## [Description of the task]
Report every line of the records below that contains the word "length".

Stored items
※

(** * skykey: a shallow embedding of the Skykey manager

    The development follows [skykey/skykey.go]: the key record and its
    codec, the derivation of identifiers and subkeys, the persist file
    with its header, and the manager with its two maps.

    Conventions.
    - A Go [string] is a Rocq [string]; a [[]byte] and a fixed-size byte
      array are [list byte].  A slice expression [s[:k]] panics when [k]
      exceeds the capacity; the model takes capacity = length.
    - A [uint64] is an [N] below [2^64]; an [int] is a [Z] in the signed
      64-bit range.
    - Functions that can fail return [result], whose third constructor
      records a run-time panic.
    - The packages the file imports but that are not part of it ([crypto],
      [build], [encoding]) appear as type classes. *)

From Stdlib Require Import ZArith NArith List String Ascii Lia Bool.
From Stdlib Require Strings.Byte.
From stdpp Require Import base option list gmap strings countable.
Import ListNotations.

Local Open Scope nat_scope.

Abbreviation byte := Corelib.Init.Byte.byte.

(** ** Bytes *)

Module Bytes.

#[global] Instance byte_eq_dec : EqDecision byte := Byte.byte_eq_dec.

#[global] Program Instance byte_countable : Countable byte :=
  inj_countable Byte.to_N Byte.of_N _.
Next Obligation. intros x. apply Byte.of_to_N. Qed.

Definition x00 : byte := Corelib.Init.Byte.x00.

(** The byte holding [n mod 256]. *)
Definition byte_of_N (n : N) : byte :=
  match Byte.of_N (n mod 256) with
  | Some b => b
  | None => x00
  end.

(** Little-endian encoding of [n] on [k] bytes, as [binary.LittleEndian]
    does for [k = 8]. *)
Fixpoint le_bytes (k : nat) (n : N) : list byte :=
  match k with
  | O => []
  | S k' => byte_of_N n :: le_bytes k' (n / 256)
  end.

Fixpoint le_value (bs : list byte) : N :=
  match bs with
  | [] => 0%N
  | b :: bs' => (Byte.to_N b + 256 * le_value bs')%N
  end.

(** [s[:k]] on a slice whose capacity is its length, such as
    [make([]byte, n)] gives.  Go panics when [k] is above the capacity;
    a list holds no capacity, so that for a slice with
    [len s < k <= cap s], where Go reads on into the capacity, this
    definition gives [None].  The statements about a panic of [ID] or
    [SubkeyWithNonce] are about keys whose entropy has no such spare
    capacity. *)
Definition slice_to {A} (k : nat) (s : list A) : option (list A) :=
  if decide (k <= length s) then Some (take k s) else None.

※

## [Your response]
      exceeds the capacity; the model takes capacity = length.
(** [s[:k]] on a slice whose capacity is its length, such as
  if decide (k <= length s) then Some (take k s) else None.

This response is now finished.